### What the exercise asks
Which lines of the listing below contain the word "adates"? Copy each of them.

### Excerpted records
● ● ● ●

(* ===== verification/DateOps.v ===== *)
(** Each function of Date acts as the machine of DateRep says. *)
From S2P Require Import Prelude Store Utf8Char Date DateCalendar DateRep.

(** * Guards *)

Lemma gives_on_day {A} s p (bad : A) k f v s' :
  on_day p bad s f = Some (v, s') ->
  (forall n, adates s !! p = Some (Day n) -> f n = Some (v, s') -> gives s k v s') ->
  gives s (guard_valid bad k p) v s'.
Proof.
  unfold on_day. intros E Hk. destruct (decide (p = NULL)) as [->|Hp].
  - injection E as <- <-. apply gives_guard_null.
  - destruct (adates s !! p) as [[n|x|]|] eqn:Ha; [|injection E as <- <-|done..].
    + apply acts_guard_day with n; [done|]. by apply (Hk n).
    + by apply gives_guard_incomplete with x.
Qed.

Lemma gives_not_nil {A} s p (bad : A) k (c : cmd Dates A) v s' :
  not_nil p bad s k = Some (v, s') ->
  (p <> NULL -> k = Some (v, s') -> gives s c v s') ->
  gives s (return_unless not_null p giving bad;; c) v s'.
Proof.
  unfold not_nil. intros E Hk. destruct (decide (p = NULL)) as [->|Hp].
  - injection E as <- <-. apply gives_critical.
  - rewrite not_null_true by done. by apply Hk.
Qed.

Lemma civil_fields n d : fields d = civil n -> year d = year_of n /\ month d = month_of n /\ day d = day_of n.
Proof. intros E. unfold year_of, month_of, day_of. by rewrite <- E. Qed.

Lemma civil_parts n : civil n = (year_of n, month_of n, day_of n).
Proof. unfold year_of, month_of, day_of. by destruct (civil n) as [[]]. Qed.

Lemma day_range n : 1 <= n <= MAX_DAY ->
  1 <= year_of n <= 65535 /\ 1 <= month_of n <= 12 /\ 1 <= day_of n <= 31 /\ day_of n <= last_of_month n.
Proof. intros Hn. apply (civil_bounds n); [done|]. apply civil_parts. Qed.

Lemma day_of_year_sum n : 1 <= n -> day_of_year n = before (year_of n) (month_of n) + day_of n.
Proof.
  intros Hn. destruct (civil_spec n Hn) as [Hnum _]. unfold day_of_year. rewrite civil_parts in Hnum.
  unfold number in Hnum. lia.
Qed.

Lemma day_of_year_range n : 1 <= n -> 1 <= day_of_year n <= 365 + (if leap (year_of n) then 1 else 0).
Proof.
  intros Hn. destruct (civil_spec n Hn) as [_ Hr]. rewrite day_of_year_sum by done.
  pose proof (day_of_year_bounds _ Hr) as Hb. by rewrite civil_parts in Hb.
Qed.

(** A reading of day, month and year, or of the day number. *)
Lemma reads_dmy {A} s p n (bad : A) (k : cmd Dates A) v :
  adates s !! p = Some (Day n) ->
  (forall h d, p <> NULL -> dates h !! p = Some d -> rep d (Day n) -> dmy d = true ->
     year d = year_of n -> month d = month_of n -> day d = day_of n -> 1 <= n <= MAX_DAY ->
     exists d', k h = Some (v, put p d' h) /\ rep d' (Day n)) ->
  gives s (_ ← need_dmy p; dm ← rd dmy p; return_unless dm giving bad;; k) v s.
Proof.
  intros Ha Hk. apply gives_reading with p (Day n); [done|]. intros h d Hp Hd Hr.
  rewrite (guard_dmy_day bad k p d n) by done. destruct (fill_dmy_rep n d Hr) as (Hr' & Hm & Hf & _).
  destruct (civil_fields _ _ Hf) as (? & ? & ?).
  destruct (Hk (put p (fill_dmy d) h) (fill_dmy d)) as (d' & -> & ?);
    [done|apply lookup_put|done..|apply Hr|]. rewrite put_put. eauto.
Qed.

● ● ● ●

### Answer to this problem
  (forall n, adates s !! p = Some (Day n) -> f n = Some (v, s') -> gives s k v s') ->
  - destruct (adates s !! p) as [[n|x|]|] eqn:Ha; [|injection E as <- <-|done..].
  adates s !! p = Some (Day n) ->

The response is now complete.